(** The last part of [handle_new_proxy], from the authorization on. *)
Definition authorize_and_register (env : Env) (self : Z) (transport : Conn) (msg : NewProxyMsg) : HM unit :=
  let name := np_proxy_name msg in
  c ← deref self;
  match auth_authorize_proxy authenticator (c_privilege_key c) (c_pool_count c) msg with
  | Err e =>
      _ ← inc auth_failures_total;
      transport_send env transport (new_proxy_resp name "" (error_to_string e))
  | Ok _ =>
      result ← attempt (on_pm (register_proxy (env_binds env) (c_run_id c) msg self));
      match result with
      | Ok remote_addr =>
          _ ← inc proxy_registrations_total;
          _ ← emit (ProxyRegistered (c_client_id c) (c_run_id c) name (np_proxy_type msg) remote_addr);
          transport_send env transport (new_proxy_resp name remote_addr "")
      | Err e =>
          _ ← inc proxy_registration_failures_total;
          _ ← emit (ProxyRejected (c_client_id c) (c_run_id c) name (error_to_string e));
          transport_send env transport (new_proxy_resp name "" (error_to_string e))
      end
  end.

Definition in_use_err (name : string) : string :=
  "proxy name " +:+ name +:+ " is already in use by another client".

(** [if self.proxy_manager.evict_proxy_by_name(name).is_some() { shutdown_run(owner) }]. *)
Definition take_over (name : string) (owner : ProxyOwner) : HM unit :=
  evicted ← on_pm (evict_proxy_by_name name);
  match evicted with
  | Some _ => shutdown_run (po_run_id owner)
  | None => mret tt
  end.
────────
Task: Set down exactly the line that holds "(np_proxy_type msg) remote_addr);" and all lines after it to the end of the data.

Worked solution:
          _ ← emit (ProxyRegistered (c_client_id c) (c_run_id c) name (np_proxy_type msg) remote_addr);
          transport_send env transport (new_proxy_resp name remote_addr "")
      | Err e =>
          _ ← inc proxy_registration_failures_total;
          _ ← emit (ProxyRejected (c_client_id c) (c_run_id c) name (error_to_string e));
          transport_send env transport (new_proxy_resp name "" (error_to_string e))
      end
  end.

Definition in_use_err (name : string) : string :=
  "proxy name " +:+ name +:+ " is already in use by another client".

(** [if self.proxy_manager.evict_proxy_by_name(name).is_some() { shutdown_run(owner) }]. *)
Definition take_over (name : string) (owner : ProxyOwner) : HM unit :=
  evicted ← on_pm (evict_proxy_by_name name);
  match evicted with
  | Some _ => shutdown_run (po_run_id owner)
  | None => mret tt
  end.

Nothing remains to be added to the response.